Various theories have been put forward to explain how TAI may influence female fertility: According to the first theory, it is not TAI per se, but the abnormal autoimmune background that results in the negative impact on fertility. A recent registry-based retrospective study from Taiwan demonstrated that women with Hashimoto thyroiditis had a 2.40-fold higher risk of premature ovarian failure than those without Hashimoto thyroiditis with a hazard ratio (HR) of 2.40 (95% confidence interval (CI) = 1.02–5.68) [22]. According to another theory on the same direction, TAI is not a cause, just a confounding factor, with age being the main cause that results in detrimental effects on female fertility [3]. The presence of TAI does increase with age anyway. Another theory however suggests that TAI results in a relative deficiency in thyroid hormone. Thus, women with TAI have a diminished “reservoir” of thyroid hormone. Lastly it has been suggested that TAI may have a cytotoxic reaction in the follicle fluid damaging the oocyte and, thus, can lead to poorer oocyte quality and decreased developmental potential [3]. Thyroid antibodies have been indeed detected in the follicular fluid and recent evidence demonstrates decreased T cell cytotoxicity in women with repeated implantation failure and TAI in comparison to those without TAI [23]. Anyway, TAI has been directly linked with other causes of infertility, such as endometriosis, ovarian failure, and polycystic ovarian syndrome [3].

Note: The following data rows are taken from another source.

(** * RouteMap: the client session of the accessible route planner

    A shallow embedding of [src/frontend/src/components/RouteMap.tsx]
    (the styled revision, first document of the file): the component
    state held by the four [useState] hooks, the map click handler of
    [ClickToSetPoints], the [fetchRoutes] handler with its [try]/[catch],
    the route buttons, the two detail panels and the [FitToRoutes] effect.

    Modelling conventions.
    - A JavaScript [number] is a rational ([Q]); IEEE rounding is not
      modelled.  A [[number, number]] tuple is a pair.
    - [null] / [undefined] are [None].  Fields the component reads through
      [?.] or a truthiness guard are [option]s.
    - React re-renders after every discrete event, so each handler reads
      the state left by the previous one; a handler is a function of the
      state it starts from.
    - [alert], [console.*] and [fetch] are recorded in an effect trace. *)

From Stdlib Require Import List String Ascii Bool Arith ZArith QArith Qminmax Qround Lia.
From Stdlib Require Import DecimalString.
Import ListNotations.

Local Open Scope string_scope.

(* ================================================================== *)
(** ** Data model *)

Definition number : Type := Q.

(** [[number, number]]: latitude first, longitude second. *)
Definition LatLng : Type := (number * number)%type.

Record ElevationMetrics := {
  ascent_m : number;
  descent_m : number;
  max_slope_percent : number;
  steep_gt5 : number;
  steep_gt8 : number
}.

(** One element of [elevation_profile]. *)
Record ElevationSample := {
  i : nat;
  lat : number;
  lon : number;
  elev_m : number;
  dist_m : number
}.

(** [Record<string, number>]: an object used as a map; [Object.entries]
    lists it in insertion order, hence an association list. *)
Definition Tally : Type := list (string * number).

Record OsmSummary := {
  steps_count : number;
  surfaces : Tally;
  smoothness : Tally;
  highway_types : Tally;
  kerb_nodes_count : number;
  unknown_surface_ratio : number;
  sample_points_used : number
}.

(** [type Route].  The three nested members are declared mandatory but the
    component reads each of them behind [?.] or [&&], so they may be
    missing in what the backend sends. *)
Record Route := {
  id : string;
  geometry : list LatLng;
  distance_m : number;
  duration_s : number;
  elevation_metrics : option ElevationMetrics;
  elevation_profile : option (list ElevationSample);
  osm_summary : option OsmSummary;
  accessibility_score : number;
  flags : list string
}.

(** The four [useState] cells of [RouteMap]. *)
Record State := {
  routes : list Route;
  start : option LatLng;
  end_ : option LatLng;
  selectedRouteId : option string
}.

According to the guidelines of ETA all women with infertility should be screened for thyroid function and presence of thyroid autoimmunity (anti-TPO and/or antiTG) [12]. In these guidelines, the presence of thyroid autoimmunity has a significant impact on the decision of providing thyroid hormone supplementation as this is suggested for women with TSH levels >2.5 mIU/L and thyroid autoimmunity, whereas this is not the case for those with same TSH values without thyroid autoimmunity [12].

Summary

Thyroid dysfunction and/or autoimmunity are quite common in women of reproductive age and thyroxine is essential in early pregnancy and crucial for fetal brain development and growth. Thyroid disease in women (including hypothyroidism and hyperthyroidism (both subclinical and overt) and/or thyroid autoimmunity have been linked to adverse reproductive outcomes. Similarly thyroid dysfunction in men is associated with erectile dysfunction and disturbances is sperm parameters. Early detection of thyroid disorders and thyroid hormone supplementation, when needed, is crucial for the improvement of fertility potential of both men and women.